■ **WHAT NEEDS TO BE DONE**: Among the records below, one line contains "Lemma js_or_falsy a"; copy that line and all that follow it, exactly as written.

■ **GIVEN RECORDS**:

# # #

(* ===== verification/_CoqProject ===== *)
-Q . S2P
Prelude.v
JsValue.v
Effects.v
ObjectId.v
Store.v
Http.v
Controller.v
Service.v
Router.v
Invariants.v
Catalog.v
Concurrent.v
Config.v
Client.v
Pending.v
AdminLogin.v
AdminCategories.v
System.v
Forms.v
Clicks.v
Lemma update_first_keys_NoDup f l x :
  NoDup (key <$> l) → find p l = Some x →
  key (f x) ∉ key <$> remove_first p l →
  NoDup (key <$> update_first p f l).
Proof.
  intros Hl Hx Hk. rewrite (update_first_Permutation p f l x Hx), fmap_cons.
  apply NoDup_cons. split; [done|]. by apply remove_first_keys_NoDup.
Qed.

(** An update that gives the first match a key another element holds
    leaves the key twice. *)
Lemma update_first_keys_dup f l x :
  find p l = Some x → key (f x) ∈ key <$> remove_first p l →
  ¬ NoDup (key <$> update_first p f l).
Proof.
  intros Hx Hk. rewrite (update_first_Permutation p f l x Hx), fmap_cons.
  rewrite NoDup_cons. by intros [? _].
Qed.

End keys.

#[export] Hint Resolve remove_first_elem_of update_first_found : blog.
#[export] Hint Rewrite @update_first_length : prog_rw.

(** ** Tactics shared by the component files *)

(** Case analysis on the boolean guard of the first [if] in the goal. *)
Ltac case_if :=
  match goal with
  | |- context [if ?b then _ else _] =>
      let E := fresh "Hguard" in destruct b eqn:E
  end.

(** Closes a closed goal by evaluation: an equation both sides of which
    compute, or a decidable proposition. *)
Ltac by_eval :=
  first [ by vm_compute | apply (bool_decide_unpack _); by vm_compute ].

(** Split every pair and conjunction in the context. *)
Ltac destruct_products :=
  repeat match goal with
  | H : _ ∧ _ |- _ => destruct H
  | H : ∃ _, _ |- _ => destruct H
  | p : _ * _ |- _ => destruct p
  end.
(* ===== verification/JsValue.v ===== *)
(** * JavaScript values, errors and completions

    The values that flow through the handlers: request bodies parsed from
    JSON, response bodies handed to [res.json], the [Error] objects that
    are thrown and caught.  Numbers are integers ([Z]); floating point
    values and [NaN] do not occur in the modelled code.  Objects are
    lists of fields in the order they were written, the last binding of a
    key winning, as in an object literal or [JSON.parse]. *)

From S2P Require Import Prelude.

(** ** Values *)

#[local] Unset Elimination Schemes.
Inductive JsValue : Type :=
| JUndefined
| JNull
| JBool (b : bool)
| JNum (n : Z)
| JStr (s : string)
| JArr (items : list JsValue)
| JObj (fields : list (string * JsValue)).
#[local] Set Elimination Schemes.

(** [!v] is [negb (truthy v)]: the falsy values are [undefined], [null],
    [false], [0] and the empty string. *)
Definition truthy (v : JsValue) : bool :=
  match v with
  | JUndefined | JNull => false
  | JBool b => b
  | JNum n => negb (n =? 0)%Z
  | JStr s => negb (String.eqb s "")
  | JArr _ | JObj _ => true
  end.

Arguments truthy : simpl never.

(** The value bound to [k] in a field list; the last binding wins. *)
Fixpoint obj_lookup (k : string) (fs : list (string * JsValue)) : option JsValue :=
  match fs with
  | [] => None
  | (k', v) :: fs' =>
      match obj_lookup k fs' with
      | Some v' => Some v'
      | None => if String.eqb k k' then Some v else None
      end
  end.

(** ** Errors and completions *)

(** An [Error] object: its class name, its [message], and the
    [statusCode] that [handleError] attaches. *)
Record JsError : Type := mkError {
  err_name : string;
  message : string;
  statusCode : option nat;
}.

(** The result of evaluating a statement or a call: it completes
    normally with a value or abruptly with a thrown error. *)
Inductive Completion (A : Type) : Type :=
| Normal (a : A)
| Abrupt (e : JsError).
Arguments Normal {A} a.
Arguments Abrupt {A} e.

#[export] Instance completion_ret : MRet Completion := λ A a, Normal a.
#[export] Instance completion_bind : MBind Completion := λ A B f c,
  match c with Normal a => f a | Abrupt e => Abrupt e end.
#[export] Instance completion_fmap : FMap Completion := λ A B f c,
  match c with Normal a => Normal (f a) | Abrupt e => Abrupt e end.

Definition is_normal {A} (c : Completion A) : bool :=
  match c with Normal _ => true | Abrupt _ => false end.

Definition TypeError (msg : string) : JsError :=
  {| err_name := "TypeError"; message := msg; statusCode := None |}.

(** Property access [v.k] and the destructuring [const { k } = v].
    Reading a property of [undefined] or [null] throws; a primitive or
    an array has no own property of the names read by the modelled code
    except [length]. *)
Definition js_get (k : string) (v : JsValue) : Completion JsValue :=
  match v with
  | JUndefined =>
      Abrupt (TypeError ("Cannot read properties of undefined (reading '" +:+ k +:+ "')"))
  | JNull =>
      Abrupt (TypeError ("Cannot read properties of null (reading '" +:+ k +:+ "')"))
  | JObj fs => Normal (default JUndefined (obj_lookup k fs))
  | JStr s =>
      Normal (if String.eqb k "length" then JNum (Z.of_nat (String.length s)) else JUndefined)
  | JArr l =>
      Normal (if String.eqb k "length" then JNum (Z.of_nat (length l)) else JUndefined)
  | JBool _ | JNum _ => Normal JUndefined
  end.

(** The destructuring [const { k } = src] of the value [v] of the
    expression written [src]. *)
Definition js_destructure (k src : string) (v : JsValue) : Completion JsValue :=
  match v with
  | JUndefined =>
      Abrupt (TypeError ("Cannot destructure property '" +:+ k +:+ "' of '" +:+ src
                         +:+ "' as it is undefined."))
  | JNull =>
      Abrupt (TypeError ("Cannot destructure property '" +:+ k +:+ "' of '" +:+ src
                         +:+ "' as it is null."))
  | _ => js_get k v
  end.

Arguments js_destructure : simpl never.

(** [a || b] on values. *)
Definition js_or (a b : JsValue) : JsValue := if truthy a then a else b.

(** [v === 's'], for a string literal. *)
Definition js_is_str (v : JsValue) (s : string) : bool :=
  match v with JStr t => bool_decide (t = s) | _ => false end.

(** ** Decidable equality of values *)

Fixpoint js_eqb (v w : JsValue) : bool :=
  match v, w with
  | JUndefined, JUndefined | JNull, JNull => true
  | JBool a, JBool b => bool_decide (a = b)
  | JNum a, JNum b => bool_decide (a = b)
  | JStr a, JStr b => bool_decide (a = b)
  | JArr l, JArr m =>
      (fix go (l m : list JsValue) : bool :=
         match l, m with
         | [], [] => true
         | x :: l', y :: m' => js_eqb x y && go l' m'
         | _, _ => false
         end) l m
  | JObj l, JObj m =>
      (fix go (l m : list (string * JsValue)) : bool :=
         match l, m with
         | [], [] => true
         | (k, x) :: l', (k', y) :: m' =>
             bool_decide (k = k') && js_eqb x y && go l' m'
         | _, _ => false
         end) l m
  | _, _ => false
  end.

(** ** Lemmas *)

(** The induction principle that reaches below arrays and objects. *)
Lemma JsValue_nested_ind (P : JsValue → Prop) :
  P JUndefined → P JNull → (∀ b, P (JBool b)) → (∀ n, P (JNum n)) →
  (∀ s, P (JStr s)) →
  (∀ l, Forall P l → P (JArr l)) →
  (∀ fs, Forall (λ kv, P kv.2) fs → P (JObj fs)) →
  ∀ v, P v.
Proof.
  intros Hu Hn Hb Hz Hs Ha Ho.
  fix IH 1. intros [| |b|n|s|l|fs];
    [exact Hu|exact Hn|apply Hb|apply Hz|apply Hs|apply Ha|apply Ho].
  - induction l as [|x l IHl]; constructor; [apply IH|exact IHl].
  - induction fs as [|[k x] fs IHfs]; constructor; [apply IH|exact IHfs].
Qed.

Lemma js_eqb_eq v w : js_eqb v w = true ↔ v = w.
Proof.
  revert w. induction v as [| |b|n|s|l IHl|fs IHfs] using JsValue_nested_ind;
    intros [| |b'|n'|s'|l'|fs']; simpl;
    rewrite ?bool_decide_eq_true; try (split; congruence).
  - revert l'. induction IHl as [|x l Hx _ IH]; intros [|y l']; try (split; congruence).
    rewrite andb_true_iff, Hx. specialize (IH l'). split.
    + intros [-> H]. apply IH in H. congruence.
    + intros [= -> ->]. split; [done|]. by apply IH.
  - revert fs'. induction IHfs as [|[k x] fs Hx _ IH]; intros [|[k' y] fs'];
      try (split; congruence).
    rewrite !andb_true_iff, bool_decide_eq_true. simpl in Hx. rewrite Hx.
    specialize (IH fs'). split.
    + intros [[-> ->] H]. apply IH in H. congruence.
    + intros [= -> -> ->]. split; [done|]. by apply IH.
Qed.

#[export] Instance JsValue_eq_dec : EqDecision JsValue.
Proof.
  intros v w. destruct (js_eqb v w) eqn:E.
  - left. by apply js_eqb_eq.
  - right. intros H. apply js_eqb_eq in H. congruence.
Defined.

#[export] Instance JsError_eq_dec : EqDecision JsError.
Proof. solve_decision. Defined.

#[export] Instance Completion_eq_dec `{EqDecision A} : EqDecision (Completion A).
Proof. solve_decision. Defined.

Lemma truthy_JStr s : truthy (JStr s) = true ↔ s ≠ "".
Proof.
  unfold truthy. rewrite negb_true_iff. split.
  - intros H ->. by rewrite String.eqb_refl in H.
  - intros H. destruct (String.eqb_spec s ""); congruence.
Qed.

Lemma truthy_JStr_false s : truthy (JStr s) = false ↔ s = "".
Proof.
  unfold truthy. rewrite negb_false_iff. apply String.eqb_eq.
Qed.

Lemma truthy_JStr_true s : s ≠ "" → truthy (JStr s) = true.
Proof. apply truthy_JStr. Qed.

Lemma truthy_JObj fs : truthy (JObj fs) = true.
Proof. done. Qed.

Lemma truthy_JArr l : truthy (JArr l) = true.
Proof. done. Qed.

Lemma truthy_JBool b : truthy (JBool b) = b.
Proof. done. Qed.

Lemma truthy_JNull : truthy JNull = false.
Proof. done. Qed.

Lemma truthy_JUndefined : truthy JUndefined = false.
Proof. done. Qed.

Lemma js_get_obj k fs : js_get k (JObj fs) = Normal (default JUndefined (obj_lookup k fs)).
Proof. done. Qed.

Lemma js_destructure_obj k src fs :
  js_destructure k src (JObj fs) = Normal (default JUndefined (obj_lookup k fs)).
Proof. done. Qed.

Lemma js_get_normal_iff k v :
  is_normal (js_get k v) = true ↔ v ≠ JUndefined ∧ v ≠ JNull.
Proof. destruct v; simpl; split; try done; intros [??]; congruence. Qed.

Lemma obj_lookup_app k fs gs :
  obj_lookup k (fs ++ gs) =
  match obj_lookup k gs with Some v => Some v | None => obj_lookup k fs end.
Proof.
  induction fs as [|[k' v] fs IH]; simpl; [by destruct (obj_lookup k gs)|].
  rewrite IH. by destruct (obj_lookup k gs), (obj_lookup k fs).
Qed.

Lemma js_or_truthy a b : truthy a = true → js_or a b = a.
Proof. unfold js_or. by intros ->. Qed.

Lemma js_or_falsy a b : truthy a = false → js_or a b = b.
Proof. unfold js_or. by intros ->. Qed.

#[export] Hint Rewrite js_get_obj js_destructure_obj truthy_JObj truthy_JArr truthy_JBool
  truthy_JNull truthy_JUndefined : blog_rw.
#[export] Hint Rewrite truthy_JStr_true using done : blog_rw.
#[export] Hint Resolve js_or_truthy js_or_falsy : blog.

# # #

■ **ANSWER TO THIS PROBLEM**:
Lemma js_or_falsy a b : truthy a = false → js_or a b = b.
Proof. unfold js_or. by intros ->. Qed.

#[export] Hint Rewrite js_get_obj js_destructure_obj truthy_JObj truthy_JArr truthy_JBool
  truthy_JNull truthy_JUndefined : blog_rw.
#[export] Hint Rewrite truthy_JStr_true using done : blog_rw.
#[export] Hint Resolve js_or_truthy js_or_falsy : blog.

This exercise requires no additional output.